La définition du blasphème a ainsi connu une lente évolution mais l’objectif est resté le même : protéger les religions chrétiennes.

La difficulté pour parler de la situation juridique du blasphème en Angleterre vient du fait qu’il n’y a pas de code pénal. Chacun a le droit de déclencher une private prosecution, une poursuite privée. Ce droit, qui ne se limite pas aux victimes mais s’étend à tout le monde, est capital en Angleterre (il n’existe pas en Ecosse par exemple). Pour commencer une poursuite à l’encontre d’un propos blasphématoire, il faut obtenir la permission d’un juge (loi de 1888). Trois affaires ont marqué, dans la période récente, la législation anglaise : affaires Gay News, Wingrove et Rushdie.

Au XXe siècle, les poursuites pour blasphème sont rares mais retentissantes.
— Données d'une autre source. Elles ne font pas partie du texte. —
(* ===== verification/SnoopFilterProps.v ===== *)
(** * The port masks of the snoop filter

    [setCPUSidePorts] numbers the snooping ports; the masks built from these
    numbers are a faithful encoding of sets of ports. *)
From stdpp Require Import base tactics list gmap strings.
From Stdlib Require Import ZArith Lia.
From S2P Require Import Prelude MemCmd SnoopFilter.
Import SnoopFilter.
Local Open Scope Z_scope.

(** ** Port numbering *)

Definition snooping (ports : list Port) : list Port := filter (λ p, p_snooping p = true) ports.

Lemma number_ports_ok ports : ∀ id tracked ids,
  NoDup (p_id <$> ports) → Forall (λ p, 0 ≤ p_id p < Z.of_nat (length ids)) ports →
  ∃ ids', number_ports ports id tracked ids =
      Ok (id + Z.of_nat (length (snooping ports)), tracked ++ snooping ports, ids') ∧
    length ids' = length ids ∧
    (∀ j, j ∉ (λ p, Z.to_nat (p_id p)) <$> ports → ids' !! j = ids !! j) ∧
    (∀ k p, snooping ports !! k = Some p → ids' !! Z.to_nat (p_id p) = Some (id + Z.of_nat k)).
Proof.
  induction ports as [|p ports IH]; intros id tracked ids Hnd Hin.
  { exists ids. simpl. rewrite app_nil_r, Z.add_0_r. done. }
  rewrite fmap_cons, NoDup_cons in Hnd. destruct Hnd as [Hp Hnd].
  apply Forall_cons in Hin as [Hr Hin]. csimpl.
  assert (Z.to_nat (p_id p) ∉ (λ p, Z.to_nat (p_id p)) <$> ports) as Hp'.
  { intros (q & Hq & Hqin)%list_elem_of_fmap. apply Hp. apply list_elem_of_fmap. exists q. split; [|done].
    rewrite Forall_forall in Hin. specialize (Hin q Hqin). lia. }
  unfold snooping. rewrite filter_cons. fold (snooping ports).
  destruct (p_snooping p); [rewrite decide_True by done|rewrite decide_False by done].
  - rewrite vec_set_ok by done. simpl.
    destruct (IH (id + 1) (tracked ++ [p]) (<[Z.to_nat (p_id p) := id]> ids)) as (ids' & Hrun & Hl & Hout & Hk);
      [done|by rewrite length_insert|].
    exists ids'. rewrite Hrun. split_and!.
    + rewrite <-(assoc_L app). simpl. do 3 f_equal. lia.
    + by rewrite Hl, length_insert.
    + intros j Hj. rewrite not_elem_of_cons in Hj. rewrite Hout by tauto.
      apply list_lookup_insert_ne. intros E. by destruct Hj.
    + intros [|k] q Hq; simpl in Hq.
      * injection Hq as <-. rewrite Hout by done. rewrite list_lookup_insert_eq by lia. f_equal. lia.
      * rewrite (Hk k q Hq). f_equal. lia.
  - destruct (IH id tracked ids Hnd Hin) as (ids' & Hrun & Hl & Hout & Hk).
    exists ids'. rewrite Hrun. split_and!; try done.
    intros j Hj. rewrite not_elem_of_cons in Hj. apply Hout. tauto.
Qed.

(** ** A configured filter *)

(** Every snooping port has a bit of its own. *)
Record configured (ports : list Port) (c : Config) : Prop := {
  cf_tracked : cpuSidePorts c = snooping ports;
  cf_nodup : NoDup (snooping ports);
  cf_bit : ∀ k p, snooping ports !! k = Some p → portToMask c p = Ok (2 ^ Z.of_nat k);
}.

Lemma bit_pow n : 0 ≤ n < SNOOP_MASK_SIZE → bit n = 2 ^ n.
Proof.
  intros H. unfold bit. rewrite (proj2 (Z.leb_le _ _)), (proj2 (Z.ltb_lt _ _)) by lia.
  simpl. rewrite Z.shiftl_mul_pow2 by lia. lia.
Qed.

Lemma setCPUSidePorts_configured ports line lat cap c :
  NoDup (p_id <$> ports) → Forall (λ p, 0 ≤ p_id p < Z.of_nat (length ports)) ports →
  setCPUSidePorts ports line lat cap = Ok c → configured ports c.
Proof.
  intros Hnd Hin. unfold setCPUSidePorts.
  destruct (number_ports_ok ports 0 [] (replicate (length ports) InvalidPortID)) as (ids & Hrun & Hl & _ & Hk);
    [done|by rewrite length_replicate|].
  rewrite Hrun, Z.add_0_l. cbn [mbind res_bind].
  destruct (Z.ltb_spec SNOOP_MASK_SIZE (Z.of_nat (length (snooping ports)))); [done|].
  destruct (line =? 0); [done|]. intros [= <-]. constructor; simpl; [done| |].
  - apply NoDup_filter. by eapply NoDup_fmap_1.
  - intros k p Hp. unfold portToMask.
    assert (p ∈ ports ∧ p_snooping p = true) as [Hpin Hps].
    { apply list_elem_of_lookup_2, list_elem_of_filter in Hp. tauto. }
    rewrite Forall_forall in Hin. specialize (Hin p Hpin). specialize (Hk k p Hp).
    unfold InvalidPortID. rewrite (proj2 (Z.eqb_neq _ _)), Hps by lia. simpl.
    erewrite vec_get_Z by (done || lia). simpl. rewrite Z.add_0_l, bit_pow; [done|].
    apply lookup_lt_Some in Hp. lia.
Qed.

(** ** Masks and sets of ports *)

Lemma land_pow2 m n : 0 ≤ n → any (Z.land m (2 ^ n)) = Z.testbit m n.
Proof.
  intros Hn. unfold any. destruct (Z.testbit m n) eqn:E.
  - apply negb_true_iff, Z.eqb_neq. intros H0.
    assert (Z.testbit (Z.land m (2 ^ n)) n = true) as H1 by (by rewrite Z.land_spec, E, Z.pow2_bits_true).
    by rewrite H0, Z.bits_0 in H1.
  - apply negb_false_iff, Z.eqb_eq, Z.bits_inj'. intros k Hk. rewrite Z.land_spec, Z.bits_0.
    destruct (decide (k = n)) as [->|]; [by rewrite E|].
    rewrite Z.pow2_bits_false by done. apply andb_false_r.
Qed.

Lemma land_pow2_none m n : 0 ≤ n → none (Z.land m (2 ^ n)) = negb (Z.testbit m n).
Proof. intros Hn. rewrite <-land_pow2 by done. unfold any, none. by rewrite negb_involutive. Qed.

Lemma mask_to_ports_ok c m l : ∀ k0,
  (∀ k p, l !! k = Some p → portToMask c p = Ok (2 ^ Z.of_nat (k0 + k))) →
  ∃ r, mask_to_ports c m l = Ok r ∧
    ∀ p, p ∈ r ↔ ∃ k, l !! k = Some p ∧ Z.testbit m (Z.of_nat (k0 + k)) = true.
Proof.
  induction l as [|q l IH]; intros k0 Hb.
  { exists []. split; [done|]. intros p. split; [set_solver|]. intros (k & Hk & _). by rewrite lookup_nil in Hk. }
  destruct (IH (S k0)) as (r & Hr & Hp).
  { intros k p Hk. rewrite (Hb (S k) p Hk). do 2 f_equal. lia. }
  simpl. rewrite (Hb 0%nat q eq_refl). simpl. rewrite Hr. simpl.
  rewrite Nat.add_0_r, land_pow2 by lia. eexists. split; [reflexivity|]. intros p. split.
  - intros Hpr. assert (p = q ∧ Z.testbit m (Z.of_nat k0) = true ∨ p ∈ r) as [[-> Ht]|Hin].
    { destruct (Z.testbit m (Z.of_nat k0)); [|by right]. apply elem_of_cons in Hpr as [->|]; auto. }
    + exists 0%nat. by rewrite Nat.add_0_r.
    + apply Hp in Hin as (k & Hk & Ht). exists (S k). split; [done|]. by rewrite Nat.add_succ_r.
  - intros ([|k] & Hk & Ht).
    + simpl in Hk. injection Hk as <-. rewrite Nat.add_0_r in Ht. rewrite Ht. apply list_elem_of_here.
    + assert (p ∈ r) as Hin; [|destruct (Z.testbit m (Z.of_nat k0)); [by apply list_elem_of_further|done]].
      apply Hp. exists k. split; [done|]. by rewrite Nat.add_succ_r in Ht.
Qed.

Lemma maskToPortList_ok ports c m :
  configured ports c →
  ∃ r, maskToPortList c m = Ok r ∧
    ∀ p, p ∈ r ↔ ∃ k, snooping ports !! k = Some p ∧ Z.testbit m (Z.of_nat k) = true.
Proof.
  intros Hc. unfold maskToPortList. rewrite (cf_tracked _ _ Hc).
  by apply (mask_to_ports_ok c m (snooping ports) 0), Hc.
Qed.

(** C37. The masks of the snoop filter encode sets of ports faithfully: for
    ports with distinct ids (at most 256 of them snooping) [setCPUSidePorts]
    gives every snooping port a bit of its own, [portToMask] sets exactly that
    bit, and [maskToPortList] of a mask returns exactly the snooping ports
    whose bits are set. *)
Theorem port_masks_faithful ports line lat cap c m :
  NoDup (p_id <$> ports) → Forall (λ p, 0 ≤ p_id p < Z.of_nat (length ports)) ports →
  setCPUSidePorts ports line lat cap = Ok c →
  ∃ r, maskToPortList c m = Ok r ∧
    ∀ p, p ∈ ports → p_snooping p = true →
      ∃ n, portToMask c p = Ok (2 ^ n) ∧ 0 ≤ n < SNOOP_MASK_SIZE ∧ (p ∈ r ↔ Z.testbit m n = true) ∧
        ∀ q, q ∈ ports → p_snooping q = true → portToMask c q = Ok (2 ^ n) → q = p.
Proof.
  intros Hnd Hin Hset. pose proof (setCPUSidePorts_configured _ _ _ _ _ Hnd Hin Hset) as Hc.
  destruct (maskToPortList_ok ports c m Hc) as (r & Hr & Hp). exists r. split; [done|].
  assert (∀ q, q ∈ ports → p_snooping q = true → ∃ k, snooping ports !! k = Some q) as Hidx.
  { intros q Hq Hs. apply list_elem_of_lookup. by apply list_elem_of_filter. }
  assert ((length (snooping ports) ≤ 256)%nat) as Hmax.
  { unfold setCPUSidePorts in Hset.
    destruct (number_ports_ok ports 0 [] (replicate (length ports) InvalidPortID)) as (ids & Hrun & _);
      [done|by rewrite length_replicate|]. rewrite Hrun, Z.add_0_l in Hset. cbn [mbind res_bind] in Hset.
    destruct (Z.ltb_spec SNOOP_MASK_SIZE (Z.of_nat (length (snooping ports)))) as [|Hle]; [done|].
    unfold SNOOP_MASK_SIZE in Hle. lia. }
  intros p Hpin Hps. destruct (Hidx p Hpin Hps) as [k Hk]. exists (Z.of_nat k).
  pose proof (lookup_lt_Some _ _ _ Hk). split_and!.
  - by apply (cf_bit _ _ Hc).
  - lia.
  - unfold SNOOP_MASK_SIZE. lia.
  - rewrite Hp. split; [|eauto]. intros (k' & Hk' & Ht).
    by rewrite (NoDup_lookup _ _ _ _ (cf_nodup _ _ Hc) Hk Hk').
  - intros q Hq Hqs Hqm. destruct (Hidx q Hq Hqs) as [k' Hk'].
    rewrite (cf_bit _ _ Hc k' q Hk') in Hqm. injection Hqm as Hqm.
    apply Z.pow_inj_r in Hqm; [|lia..]. apply Nat2Z.inj in Hqm. congruence.
Qed.

(** Four ports, three of them snooping. *)
Definition example_ports : list Port :=
  [mkPort 0 true; mkPort 1 true; mkPort 2 false; mkPort 3 true].
Definition example_config : Config :=
  mkConfig [mkPort 0 true; mkPort 1 true; mkPort 3 true] [0; 1; InvalidPortID; 2] 64 1 1024.

Lemma port_masks_faithful_witness : ∃ r, maskToPortList example_config 5 = Ok r ∧
  ∃ n, portToMask example_config (mkPort 3 true) = Ok (2 ^ n) ∧ mkPort 3 true ∈ r.
Proof.
  destruct (port_masks_faithful example_ports 64 1 65536 example_config 5) as (r & Hr & H).
  - apply (bool_decide_unpack _). vm_compute. exact I.
  - apply (bool_decide_unpack _). vm_compute. exact I.
  - vm_compute. reflexivity.
  - destruct (H (mkPort 3 true)) as (n & Hn & _ & Hin & _).
    + apply (bool_decide_unpack _). vm_compute. exact I.
    + reflexivity.
    + exists r. split; [exact Hr|]. exists n. split; [exact Hn|]. apply Hin.
      assert (E : 2 ^ n = 2 ^ 2) by (vm_compute (portToMask _ _) in Hn; injection Hn as Hn; rewrite <-Hn; reflexivity).
      destruct (decide (n = 2)) as [->|Hne]; [reflexivity|].
      exfalso. destruct (Z.lt_ge_cases n 0).
      { rewrite Z.pow_neg_r in E by lia. discriminate. }
      apply Z.pow_inj_r in E; lia.
Defined.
On peut citer, en particulier, l’affaire Gay News (hebdomadaire destiné aux homosexuels) qui fut la première affaire depuis 1922. En 1976, Mary Whitehouse obtint la permission d’un juge pour engager des poursuites contre un poème publié dans ce journal et jugé, par la plaignante, obscène et immoral. Le journal fut condamné à une amende et le rédacteur, Denis Lemon, à une peine d’emprisonnement avec sursis. En appel, la House of Lords (la Cour suprême) conclue que « nulle intention d’offenser n’est nécessaire, pas plus que la négligence à cet égard » et que « pour constituer l’infraction de blasphème, il n’est pas nécessaire que la publication entraîne un risque pour l’ordre public ». La Commission Européenne jugea non recevable la requête présentée par les défenseurs à la Cour européenne des droits de l’homme. L’affaire Gay News provoqua un grand débat autour du maintien ou de l’abolition de l’infraction du blasphème car la décision de la Cour suprême, dans cette affaire, lui a donnée une forme juridique.

Dans cette affaire (arrêt R. v. Lemon (1979), plus connu sous le nom de Gay News), le blasphème est défini comme comportant « un quelconque élément de mépris, d’injure, de grossièreté ou de ridicule à l’égard de Dieu, de Jésus-Christ ou de la Bible (…) ». N’est pas blasphématoire le fait de prononcer ou de publier des opinions hostiles à la religion chrétienne, dès lors que la publication est « libellée en un langage décent et mesuré ». L’important n’est pas le contenu, mais sa présentation, c’est-à-dire plus précisément « le ton, le style et l’esprit » qui la caractérisent.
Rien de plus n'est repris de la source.